| EXERCISE DESCRIPTION |
Could you set down every record below exactly as it appears?

<<<<

(* ===== verification/Json.v ===== *)
(** * JSON values

    The data type the code exchanges with [serde_json]. A [serde_json::Map] is
    a [BTreeMap] here (the workspace does not enable [preserve_order]): its
    entries are a list of pairs, [json_wf] says they are in strict key order. *)
From S2P Require Import Prelude Objects.

Inductive Json : Type :=
  | JNull
  | JBool (b : bool)
  | JNumber (n : JsonNumber)
  | JString (s : string)
  | JArray (l : list Json)
  | JObject (m : list (string * Json)).

(** Induction with a hypothesis for every element of a container. *)
Definition Json_rect_nested (P : Json → Type)
  (P1 : list Json → Type) (P2 : list (string * Json) → Type)
  (Hnull : P JNull) (Hbool : ∀ b, P (JBool b)) (Hnum : ∀ n, P (JNumber n))
  (Hstr : ∀ s, P (JString s))
  (Harr : ∀ l, P1 l → P (JArray l)) (Hobj : ∀ m, P2 m → P (JObject m))
  (Hn1 : P1 []) (Hc1 : ∀ j l, P j → P1 l → P1 (j :: l))
  (Hn2 : P2 []) (Hc2 : ∀ k j m, P j → P2 m → P2 ((k, j) :: m)) : ∀ j, P j :=
  fix go j : P j :=
    match j with
    | JNull => Hnull
    | JBool b => Hbool b
    | JNumber n => Hnum n
    | JString s => Hstr s
    | JArray l => Harr l
        ((fix go1 l : P1 l := match l with [] => Hn1 | j :: l' => Hc1 j l' (go j) (go1 l') end) l)
    | JObject m => Hobj m
        ((fix go2 m : P2 m :=
            match m with [] => Hn2 | (k, j) :: m' => Hc2 k j m' (go j) (go2 m') end) m)
    end.

Lemma Json_nested_ind (P : Json → Prop) :
  P JNull → (∀ b, P (JBool b)) → (∀ n, P (JNumber n)) → (∀ s, P (JString s)) →
  (∀ l, Forall P l → P (JArray l)) →
  (∀ m, Forall (λ kv, P kv.2) m → P (JObject m)) → ∀ j, P j.
Proof.
  intros. apply (Json_rect_nested P (Forall P) (Forall (λ kv, P kv.2))); auto.
Qed.

#[export] Instance JsonNumber_eq_dec : EqDecision JsonNumber.
Proof. solve_decision. Defined.

#[export] Instance Json_eq_dec : EqDecision Json.
Proof.
  refine (Json_rect_nested (λ j, ∀ k, Decision (j = k)) (λ l, ∀ l', Decision (l = l'))
    (λ m, ∀ m', Decision (m = m')) _ _ _ _ _ _ _ _ _ _).
  - intros []; (by left) || (by right).
  - intros b []; try (by right). destruct (decide (b = b0)); [left|right]; congruence.
  - intros n []; try (by right). destruct (decide (n = n0)); [left|right]; congruence.
  - intros s []; try (by right). destruct (decide (s = s0)); [left|right]; congruence.
  - intros l IH []; try (by right). destruct (IH l0); [left|right]; congruence.
  - intros m IH []; try (by right). destruct (IH m0); [left|right]; congruence.
  - intros []; (by left) || (by right).
  - intros j l IHj IHl [|j' l']; [by right|].
    destruct (IHj j'), (IHl l'); (by left; congruence) || (by right; congruence).
  - intros []; (by left) || (by right).
  - intros k j m IHj IHm [|[k' j'] m']; [by right|].
    destruct (decide (k = k')), (IHj j'), (IHm m');
      (by left; congruence) || (by right; congruence).
Defined.

(** Values [serde_json] can hold: keys in strict order, numbers in range. *)
Definition json_number_wf (n : JsonNumber) : bool :=
  match n with
  | PosInt n => (n <=? u64_max)%N
  | NegInt i => (i64_min <=? i)%Z && (i <? 0)%Z
  | FloatNum f => f64_finite f && (0 <=? f)%Z && (f <? 2 ^ 64)%Z
  end.

Fixpoint json_wf (j : Json) : Prop :=
  match j with
  | JNull | JBool _ | JString _ => True
  | JNumber n => json_number_wf n
  | JArray l => foldr (λ j P, json_wf j ∧ P) True l
  | JObject m =>
      NoDup m.*1 ∧ StronglySorted String.le m.*1 ∧ foldr (λ kv P, json_wf kv.2 ∧ P) True m
  end.

Lemma foldr_and_Forall {A} (P : A → Prop) l : foldr (λ x Q, P x ∧ Q) True l ↔ Forall P l.
Proof. induction l; simpl; [by split|]. rw Forall_cons. naive_solver. Qed.

(** A [serde_json::Map] as a map, and back. *)
Definition json_map (m : list (string * Json)) : gmap string Json := list_to_map m.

>>>>

| RESPONSE FOR THIS EXERCISE |
(* ===== verification/Json.v ===== *)
(** * JSON values

    The data type the code exchanges with [serde_json]. A [serde_json::Map] is
    a [BTreeMap] here (the workspace does not enable [preserve_order]): its
    entries are a list of pairs, [json_wf] says they are in strict key order. *)
From S2P Require Import Prelude Objects.

Inductive Json : Type :=
  | JNull
  | JBool (b : bool)
  | JNumber (n : JsonNumber)
  | JString (s : string)
  | JArray (l : list Json)
  | JObject (m : list (string * Json)).

(** Induction with a hypothesis for every element of a container. *)
Definition Json_rect_nested (P : Json → Type)
  (P1 : list Json → Type) (P2 : list (string * Json) → Type)
  (Hnull : P JNull) (Hbool : ∀ b, P (JBool b)) (Hnum : ∀ n, P (JNumber n))
  (Hstr : ∀ s, P (JString s))
  (Harr : ∀ l, P1 l → P (JArray l)) (Hobj : ∀ m, P2 m → P (JObject m))
  (Hn1 : P1 []) (Hc1 : ∀ j l, P j → P1 l → P1 (j :: l))
  (Hn2 : P2 []) (Hc2 : ∀ k j m, P j → P2 m → P2 ((k, j) :: m)) : ∀ j, P j :=
  fix go j : P j :=
    match j with
    | JNull => Hnull
    | JBool b => Hbool b
    | JNumber n => Hnum n
    | JString s => Hstr s
    | JArray l => Harr l
        ((fix go1 l : P1 l := match l with [] => Hn1 | j :: l' => Hc1 j l' (go j) (go1 l') end) l)
    | JObject m => Hobj m
        ((fix go2 m : P2 m :=
            match m with [] => Hn2 | (k, j) :: m' => Hc2 k j m' (go j) (go2 m') end) m)
    end.

Lemma Json_nested_ind (P : Json → Prop) :
  P JNull → (∀ b, P (JBool b)) → (∀ n, P (JNumber n)) → (∀ s, P (JString s)) →
  (∀ l, Forall P l → P (JArray l)) →
  (∀ m, Forall (λ kv, P kv.2) m → P (JObject m)) → ∀ j, P j.
Proof.
  intros. apply (Json_rect_nested P (Forall P) (Forall (λ kv, P kv.2))); auto.
Qed.

#[export] Instance JsonNumber_eq_dec : EqDecision JsonNumber.
Proof. solve_decision. Defined.

#[export] Instance Json_eq_dec : EqDecision Json.
Proof.
  refine (Json_rect_nested (λ j, ∀ k, Decision (j = k)) (λ l, ∀ l', Decision (l = l'))
    (λ m, ∀ m', Decision (m = m')) _ _ _ _ _ _ _ _ _ _).
  - intros []; (by left) || (by right).
  - intros b []; try (by right). destruct (decide (b = b0)); [left|right]; congruence.
  - intros n []; try (by right). destruct (decide (n = n0)); [left|right]; congruence.
  - intros s []; try (by right). destruct (decide (s = s0)); [left|right]; congruence.
  - intros l IH []; try (by right). destruct (IH l0); [left|right]; congruence.
  - intros m IH []; try (by right). destruct (IH m0); [left|right]; congruence.
  - intros []; (by left) || (by right).
  - intros j l IHj IHl [|j' l']; [by right|].
    destruct (IHj j'), (IHl l'); (by left; congruence) || (by right; congruence).
  - intros []; (by left) || (by right).
  - intros k j m IHj IHm [|[k' j'] m']; [by right|].
    destruct (decide (k = k')), (IHj j'), (IHm m');
      (by left; congruence) || (by right; congruence).
Defined.

(** Values [serde_json] can hold: keys in strict order, numbers in range. *)
Definition json_number_wf (n : JsonNumber) : bool :=
  match n with
  | PosInt n => (n <=? u64_max)%N
  | NegInt i => (i64_min <=? i)%Z && (i <? 0)%Z
  | FloatNum f => f64_finite f && (0 <=? f)%Z && (f <? 2 ^ 64)%Z
  end.

Fixpoint json_wf (j : Json) : Prop :=
  match j with
  | JNull | JBool _ | JString _ => True
  | JNumber n => json_number_wf n
  | JArray l => foldr (λ j P, json_wf j ∧ P) True l
  | JObject m =>
      NoDup m.*1 ∧ StronglySorted String.le m.*1 ∧ foldr (λ kv P, json_wf kv.2 ∧ P) True m
  end.

Lemma foldr_and_Forall {A} (P : A → Prop) l : foldr (λ x Q, P x ∧ Q) True l ↔ Forall P l.
Proof. induction l; simpl; [by split|]. rw Forall_cons. naive_solver. Qed.

(** A [serde_json::Map] as a map, and back. *)
Definition json_map (m : list (string * Json)) : gmap string Json := list_to_map m.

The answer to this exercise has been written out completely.